First group of Afghans deported from Germany since Kabul embassy attack


A group of failed Afghan asylum seekers was sent on a flight out of Germany on Tuesday, the first time in more than three months after the practice was temporarily suspended due to a truck bombing outside the German embassy in Kabul that killed 150 people.

At least 12 failed Afghan asylum seekers left from the western city of Dusseldorf for Kabul late Tuesday, according to a refugee advice centre in the western state of North Rhine Westphalia.

Some 180 human rights activists gathered at Dusseldorf airport on Tuesday evening to protest the group deportation, according to police estimates.
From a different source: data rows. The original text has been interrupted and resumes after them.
(** * Session lifecycle of z-squad: [session/instance.go]

    A shallow embedding of the [Instance] state machine and of the
    [DevServer] supervisor.  The terminal multiplexer, the version-control
    worktree, the file system, the process launcher and the clock are
    external collaborators: every call to them is recorded in a trace, and
    its result is read from an environment of oracles that may answer
    differently at every point of the history. *)

From Stdlib Require Import ZArith List String Ascii Bool Lia DecimalString.
Import ListNotations.
Local Open Scope string_scope.
Local Open Scope Z_scope.

(** ** Errors

    Go's [error] values built by [fmt.Errorf]: a plain message, or a
    message wrapping an inner error (the [%w] verb). *)

Inductive error : Type :=
| errorString (s : string)
| wrapError (msg : string) (err : error).

Definition Error (e : error) : string :=
  match e with
  | errorString s => s
  | wrapError msg _ => msg
  end.

(** [fmt.Errorf(prefix + "%w", err)] *)
Definition Errorf_w (prefix : string) (err : error) : error :=
  wrapError (prefix ++ Error err) err.

(** [fmt.Errorf("%v (cleanup error: %v)", err, cleanupErr)] *)
Definition Errorf_cleanup (err cleanupErr : error) : error :=
  errorString (Error err ++ " (cleanup error: " ++ Error cleanupErr ++ ")").

(** [if err != nil { errs = append(errs, fmt.Errorf(prefix + "%w", err)) }] *)
Definition collect (prefix : string) (r : option error) : list error :=
  match r with
  | Some err => [Errorf_w prefix err]
  | None => []
  end.

Definition nl : string := String "010"%char EmptyString.

(** [s] occurs inside [big]. *)
Definition Contains (big s : string) : Prop :=
  exists pre post, big = pre ++ s ++ post.

(** [strings.HasPrefix] as a proposition. *)
Definition HasPrefix (big p : string) : Prop :=
  exists post, big = p ++ post.

(** ** combineErrors (instance.go, 361-375) *)

Definition cleanupHeader : string := "multiple cleanup errors occurred:".

(** The [for _, err := range errs] loop that extends [errMsg]. *)
Fixpoint combineLoop (errMsg : string) (errs : list error) : string :=
  match errs with
  | [] => errMsg
  | err :: rest => combineLoop (errMsg ++ (nl ++ "  - ") ++ Error err) rest
  end.

Definition combineErrors (errs : list error) : option error :=
  match errs with
  | [] => None
  | [e] => Some e
  | _ => Some (errorString (combineLoop cleanupHeader errs))
  end.

(** ** Statuses *)

Inductive Status : Type := Running | Ready | Loading | Paused.

Inductive DevServerStatus : Type :=
| DevServerStopped
| DevServerBuilding
| DevServerStarting
| DevServerRunning
| DevServerCrashed.

Definition Status_eqb (a b : Status) : bool :=
  match a, b with
  | Running, Running | Ready, Ready | Loading, Loading | Paused, Paused => true
  | _, _ => false
  end.
(** C6. For every received list of updates, [displayProgressiveInsights]
    returns normally having armed, without any time passing, exactly one
    timer per update after the timers already pending: the timer of the
    update at index [i] runs the phase handler of that update and is due
    at the clock reading of the call plus the time [setTimeout] waits
    for that update's own delay, whatever the delays of the updates
    before it.  That time is the delay itself for every delay from 0 to
    2147483647 ms; the platform takes the delay as a 32-bit integer, so
    a larger delay wraps, and a negative one counts as 0.  A timer is
    one-shot: once the event loop has fired it, no timer with its id is
    pending, and once the clock has reached a time, no timer due by then
    is pending: each has fired and is gone. *)
Theorem one_timer_per_phase `{JSON} `{Engine} streamId
    (updates : list StreamUpdate) totalPhases (w : World) :
  exists w' modal,
    displayProgressiveInsights streamId updates totalPhases w = (Normal tt, w')
    /\ clock w' = clock w
    /\ timers w'
       = timers w
           ++ imap (phaseTimer (clock w) (nextTimerId w) modal totalPhases)
                   updates
    /\ (forall i u,
          updates !! i = Some u ->
          exists t,
            timers w' !! (length (timers w) + i)%nat = Some t
            /\ due t = clock w + timeout (delay u)
            /\ (0 <= delay u <= 2147483647 -> due t = clock w + delay u)
            /\ callback t = PhaseHandler modal u i totalPhases)
    /\ (forall t w0, timerId t ∉ (timerId <$> timers (fire t w0)))
    /\ (forall limit,
          Forall (fun t => limit < due t) (timers (runUntil limit w'))).
Proof.
  destruct (displayProgressiveInsights_run streamId updates totalPhases w)
    as (w' & modal & Hrun & Hclock & _ & _ & Htimers & _).
  exists w', modal. split; [exact Hrun|]. split; [exact Hclock|].
  split; [exact Htimers|]. split; [|split].
  - intros i u Hu.
    exists (phaseTimer (clock w) (nextTimerId w) modal totalPhases i u).
    split; [|split; [reflexivity|split; [|reflexivity]]].
    + rewrite Htimers, lookup_app_r by lia.
      replace (length (timers w) + i - length (timers w))%nat with i by lia.
      by rewrite list_lookup_imap, Hu.
    + intros Hdelay. simpl. unfold timeout, toInt32.
      rewrite Z.mod_small by lia. lia.
  - intros t w0. rewrite fire_timers. unfold removeTimer.
    intros Hin. apply list_elem_of_fmap in Hin as (t' & Hid & Hin).
    apply list_elem_of_filter in Hin as [Hne _]. by apply Hne.
  - intros limit. apply runUntil_drains.
Qed.

Lemma one_timer_per_phase_witness :
  exists t, timers streamStarted !! 2%nat = Some t /\ due t = 3000.
Proof.
  destruct (one_timer_per_phase "stream-1" demoUpdates 5
              (initialWorld 0 emptyStorage true))
    as (w' & modal & Hrun & _ & _ & Hphase & _).
  destruct (Hphase 2%nat
              {| phase := 3; delay := 3000; title := "Historical Comparison";
                 data := JObject [] |} eq_refl)
    as (t & Hlookup & _ & Hdue & _).
  exists t. unfold streamStarted. rewrite Hrun. split; [exact Hlookup|].
  apply Hdue. simpl. lia.
Defined.

(** C3 (as stated) fails: closing the modal at 2500 ms leaves the timers
    of phases 3, 4 and 5 pending, and their handlers run at 3000, 4000
    and 5000 ms: they append to the removed modal and write their log
    lines. *)
Lemma dismissal_does_not_cancel :
  map due (timers streamDismissed) = [3000; 4000; 5000]
  /\ map (fun m => map phase (streamPhases m)) (document streamDismissed)
     = [[1; 2]]
  /\ map (fun m => map phase (streamPhases m)) (document streamAfterwards)
     = [[1; 2; 3; 4; 5]]
  /\ map (fun e => (timestamp e, message e))
         (drop (length (logEntries streamDismissed))
               (logEntries streamAfterwards))
     = [(3000, "Stream phase 3 received " +:+ quoted "Historical Comparison");
        (4000, "Stream phase 4 received " +:+ quoted "Forecast Predictions");
        (5000, "Stream phase 5 received " +:+ quoted "Recommendations")].
Proof. repeat split; vm_compute; reflexivity. Qed.

(** C3 (as amended). Closing a stream modal only removes that modal
    from the document: no timer is cleared.  Afterwards every pending
    timer fires when it is due, and its handler does exactly what it
    would have done had the modal not been closed (closing and letting
    time pass commute): it appends its phase to the modal its stream
    captured when it was started, updates the progress of that modal and
    adds its entry to the activity log.  No timer puts a modal back, so
    what is appended to a removed modal is in no modal of the document.
    With delays 1000 to 5000 ms on a page with no other stream modal,
    and the modal closed at 2500 ms: phases 1 and 2 are what the modal
    shows when it is closed; the timers of phases 3, 4 and 5 are still
    pending; at no later time does a stream modal of the document show
    anything; and by 6000 ms the three timers have fired, at 3000, 4000
    and 5000 ms, each appending its phase to the removed modal and
    adding its entry to the activity log, and no timer is pending. *)
Theorem dismissal_only_detaches :
  (forall modal (w : World),
      closeModal modal w
      = (Normal tt, set_document (alter detach modal (document w)) w)
      /\ timers (snd (closeModal modal w)) = timers w)
  /\ (forall (J : JSON) (E : Engine) modal limit (w : World),
        runUntil limit (snd (closeModal modal w))
        = snd (closeModal modal (runUntil limit w)))
  /\ (forall (J : JSON) (E : Engine) limit (w : World),
        attached <$> document (runUntil limit w) = attached <$> document w
        /\ Forall (fun t => limit < due t) (timers (runUntil limit w)))
  /\ visiblePhases (runUntil 2500 streamStarted) = [[1; 2]]
  /\ map due (timers streamDismissed) = [3000; 4000; 5000]
  /\ (forall limit, visiblePhases (runUntil limit streamDismissed) = [])
  /\ map (fun m => map phase (streamPhases m)) (document streamAfterwards)
     = [[1; 2; 3; 4; 5]]
  /\ map (fun e => (timestamp e, message e))
         (drop (length (logEntries streamDismissed))
               (logEntries streamAfterwards))
     = [(3000, "Stream phase 3 received " +:+ quoted "Historical Comparison");
        (4000, "Stream phase 4 received " +:+ quoted "Forecast Predictions");
        (5000, "Stream phase 5 received " +:+ quoted "Recommendations")]
  /\ timers streamAfterwards = [].
Proof.
  split; [by intros modal w|].
  split; [intros J E modal limit w; apply runUntil_detached|].
  split; [intros J E limit w; split;
          [apply runUntil_sameAttachment|apply runUntil_drains]|].
  split; [vm_compute; reflexivity|].
  split; [vm_compute; reflexivity|].
  split; [|split; [|split]; vm_compute; reflexivity].
  intros limit. apply not_attached_invisible.
  rewrite runUntil_sameAttachment. vm_compute. repeat constructor.
Qed.

(** ** Comparison set *)

Lemma removeFirst_first_match (location : string) (before after : list string) :
  location ∉ before ->
  removeFirst location (before ++ location :: after) = before ++ after.
Proof.
  induction before as [|x before IH]; intros Hnotin; simpl.
  - by rewrite String.eqb_refl.
  - apply not_elem_of_cons in Hnotin as [Hne Hnotin].
    destruct (String.eqb_spec x location) as [-> | Hx]; [done|].
    by rewrite IH.
Qed.

(** C8. Removing one of the two locations of a comparison set of length 2
    leaves the single-location view of the other entry, never a
    comparison grid; and [removeLocation] removes the first entry that
    matches, by position. *)
Theorem removeLocation_of_two (a b location : string) :
  location = a \/ location = b ->
  removeLocation location [a; b]
  = SingleLocationView (if String.eqb a location then b else a)
  /\ (forall locations, removeLocation location [a; b] <> ComparisonGrid locations)
  /\ (forall before after,
        location ∉ before ->
        removeFirst location (before ++ location :: after) = before ++ after).
Proof.
  intros Hin.
  assert (Hview : removeLocation location [a; b]
                  = SingleLocationView (if String.eqb a location then b else a)).
  { unfold removeLocation. simpl.
    destruct (String.eqb_spec a location) as [Heq | Hne]; [reflexivity|].
    destruct Hin as [-> | ->]; [done|]. by rewrite String.eqb_refl. }
  split; [exact Hview|]. split; [by rewrite Hview|].
  intros before after. apply removeFirst_first_match.
Qed.

Lemma removeLocation_of_two_witness :
  removeLocation "Tokyo" ["Tokyo"; "Paris"] = SingleLocationView "Paris".
Proof.
  exact (proj1 (removeLocation_of_two "Tokyo" "Paris" "Tokyo" (or_introl eq_refl))).
Defined.

(** * Further properties of the weather app *)

(** ** Logging is best effort *)

Section LoggingExtra.
Context `{JSON} `{Engine}.

(** X1. [logToHost] never raises.  Whatever the host does, the console
    gets the line and the activity log gets the entry (stamped with the
    current clock reading); the host gets the message when its channel
    is up, and when [sendLog] is rejected the rejection is reported with
    [console.error] and nothing else is lost.  No other variable
    changes. *)
Theorem logToHost_best_effort l message data (w : World) :
  exists w',
    logToHost l message data w = (Normal tt, w')
    /\ sameButLogs w w'
    /\ logEntries w'
       = pushed {| level := uiLevelOf l; timestamp := clock w;
                   message := logText message data |} (logEntries w)
    /\ hostLogs w'
       = (if hostAvailable w
          then hostLogs w ++ [(l, logText message data)]
          else hostLogs w)
    /\ console w'
       = console w
           ++ {| consoleLevel := consoleLevelOf l;
                 consoleText := "[WEATHER-APP] " +:+ logText message data;
                 consoleError := None |}
           :: (if hostAvailable w then []
               else [{| consoleLevel := ConsoleError;
                        consoleText := "Failed to send log to host:";
                        consoleError := Some HostRejected |}]).
Proof.
  unfold logToHost, sendLog, consoleCall. run_step.
  fold (logText message data).
  destruct (hostAvailable w) eqn:Hhost; simpl; rewrite addLogEntry_run;
    eexists; (split; [reflexivity|]); simpl; rewrite ?Hhost;
    repeat split; try reflexivity.
  by rewrite <- app_assoc.
Qed.

End LoggingExtra.

(** ** Toggling the optional sections *)

Section ToggleExtra.
Context `{JSON} `{Engine}.

(** X2. A click on the forecast toggle returns normally, flips
    [isForecastVisible] and nothing else of the visibility state, and
    reports one new height to the host: the old height plus
    [HEIGHT_FORECAST] when the forecast opens, minus [HEIGHT_FORECAST]
    when it closes. *)
Theorem toggleForecast_reports_height (w : World) :
  exists w',
    toggleForecast w = (Normal tt, w')
    /\ isForecastVisible w' = negb (isForecastVisible w)
    /\ isLogExpanded w' = isLogExpanded w
    /\ sizeChanges w' = sizeChanges w ++ [totalHeight w']
    /\ totalHeight w'
       = totalHeight w
         + (if isForecastVisible w then - HEIGHT_FORECAST else HEIGHT_FORECAST).
Proof.
  unfold toggleForecast, log_info.
  set (w1 := set_isForecastVisible (negb (isForecastVisible w)) w).
  rewrite (bind_normal
             (modify (fun w0 =>
                        set_isForecastVisible (negb (isForecastVisible w0)) w0))
             _ w w1 tt eq_refl).
  destruct (updateViewportHeight_run w1) as (w2 & Hrun & Hsz & Hf & Hl).
  rewrite (bind_normal _ _ _ _ _ Hrun).
  rewrite (bind_normal (gets isForecastVisible) _ w2 w2 _ eq_refl).
  destruct (logToHost_run HostInfo
              (if isForecastVisible w2 then "7-day forecast expanded"
               else "7-day forecast collapsed") None w2)
    as (w3 & -> & Hsame).
  exists w3. split; [reflexivity|].
  unfold sameButLogs in Hsame. destruct_and!.
  assert (Hf3 : isForecastVisible w3 = negb (isForecastVisible w))
    by (by transitivity (isForecastVisible w2); [|rewrite Hf]).
  assert (Hl3 : isLogExpanded w3 = isLogExpanded w)
    by (by transitivity (isLogExpanded w2); [|rewrite Hl]).
  assert (Hh3 : totalHeight w3 = totalHeight w1)
    by (unfold totalHeight; by rewrite Hf3, Hl3).
  repeat split; [done..| |].
  - replace (sizeChanges w3) with (sizeChanges w2) by done.
    by rewrite Hsz, Hh3.
  - unfold totalHeight. rewrite Hf3, Hl3.
    unfold HEIGHT_BASE, HEIGHT_FORECAST.
    destruct (isForecastVisible w), (isLogExpanded w); simpl; lia.
Qed.
(** X18: a cursor on which [skip(n)] and then [limit(m)] are called.
    [all()] returns the matching documents in the order of the array,
    without the first [n] of them and cut after [m]; a number [n] that is
    not above zero skips nothing, and a number [m] that is not above zero
    sets no limit. *)
Theorem cursor_skip_then_limit query o q docs n m :
  new_Query_c query o = Ok q ->
  pipeline_operator GLOBAL_CONTEXT "$project" o = bundle_function "$project" ->
  pipeline_operator GLOBAL_CONTEXT "$skip" o = bundle_function "$skip" ->
  pipeline_operator GLOBAL_CONTEXT "$limit" o = bundle_function "$limit" ->
  (forall d, In d docs -> exists b, test q d = Ok b) ->
  (c ← find_1_c (VArr docs) query VUndefined o;
   '(values, _) ← Cursor_all GLOBAL_CONTEXT (Cursor_limit (Cursor_skip c (VNum n)) (VNum m));
   Ok values) =
  Ok ((if 0 <? m then take (Z.to_nat m) else id)
        (drop (Z.to_nat n) (List.filter (matching (test q)) docs))).
Proof.
  intros Hq Hproject Hskip Hlimit Htests.
  pose proof (Drains_filter_skip_limit (test q) (matching (test q)) docs [] (-1) n m
                (test_matching _ _ Htests)) as Hdrains.
  unfold find_1. rewrite Hq. cbn [mbind result_bind bind].
  unfold Cursor_all, Cursor_limit, Cursor_skip, Query_find, with_operator, with_buffer.
  cbn [cursor_buffer cursor_source cursor_predicate cursor_projection cursor_options
       cursor_operators cursor_result].
  unfold Cursor_fetch.
  cbn [cursor_buffer cursor_source cursor_predicate cursor_projection cursor_options
       cursor_operators cursor_result toBoolean isObject].
  unfold with_operator.
  cbn [cursor_buffer cursor_source cursor_predicate cursor_projection cursor_options
       cursor_operators cursor_result Lazy mbind result_bind bind app length Nat.ltb
       Nat.leb].
  rewrite (new_Query_options _ _ _ Hq), stream_skip_limit_project by done.
  cbn [mbind result_bind bind].
  assert (IteratorOps.take
            (IteratorOps.drop
               (IteratorOps.filter (Lazy_array docs) (fun o _ => test q o)) (VNum n))
            (VNum m) =
          array_iterator [] docs
            (FILTER (fun o _ => test q o) ::
             (if 0 <? n then [DROP n] else []) ++ (if 0 <? m then [TAKE m] else []))
            (-1) false) as ->.
  { unfold IteratorOps.take, IteratorOps.drop. by destruct (0 <? n), (0 <? m). }
  edestruct (compose_value_drains [] _ _ Hdrains) as [composed ->].
  - cbn [array_iterator source src_size src_index app length].
    rewrite Nat.sub_0_r.
    etransitivity; [|apply (length_filter_le (matching (test q)))].
    etransitivity; [|apply (length_drop_le (Z.to_nat n))].
    destruct (0 <? m); [apply length_take_le'|done].
  - reflexivity.
Qed.
End FindFacts.

Lemma find_returns_the_matching_documents_witness :
  find bundle_registry 0 example_apply example_JSON example_call example_user
    (VArr [VObj [("a", VNum 1)]; VObj [("a", VNum 2)]; VObj [("a", VNum 1); ("b", VNum 3)]])
    (VObj [("a", VNum 1)]) VUndefined None =
  Ok [VObj [("a", VNum 1)]; VObj [("a", VNum 1); ("b", VNum 3)]].
Proof.
  pose proof (find_returns_the_matching_documents bundle_registry 0 example_apply
                example_JSON example_call example_user
                (VObj [("a", VNum 1)]) None
                {| condition := VObj [("a", VNum 1)];
                   options := initOptions None;
                   compiled := [createQueryOperator (fun a b depth => Ok (eq_2 a b depth))
                                  "a" (VNum 1)] |}
                VUndefined eq_refl) as [H _].
  refine (H [VObj [("a", VNum 1)]; VObj [("a", VNum 2)];
             VObj [("a", VNum 1); ("b", VNum 3)]] eq_refl eq_refl _).
  intros d [<-|[<-|[<-|[]]]]; eexists; reflexivity.
Defined.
The demonstrators held up signs that read "Stop Deportations" and "No Deportations to Death."

There were no incidents during the protest, a police spokesman said.

After the terrorist attack in Kabul on May 31, the German government suspended the regular group deportations of Afghans, which began in December as Berlin sought to show it was tackling the high number of migrants by removing those who do not qualify as refugees.

Refugee rights group Pro Asyl denounced Tuesday's planned deportation as a campaign tactic by the government just 12 days ahead of a federal election in which Chancellor Angela Merkel is seeking a fourth term.

"This is an effort to send a signal of strength shortly before the election in order to fish for votes in anti-immigrant circles," said Pro Asyl's chief executive Guenter Burkhardt.

North Rhine Westphalia's integration minister, Anne Spiegel, of the opposition Green party, criticized the fact that the situation for the deportees was not safe in large parts of their home country.

"What plagues me with great concern is the high number of victims in the civilian population," Spiegel said on Tuesday in the city of Mainz.

The most recent report from Germany's foreign and interior ministries on the situation in Afghanistan had too little about the security situation for the civilian population, Spiegel complained.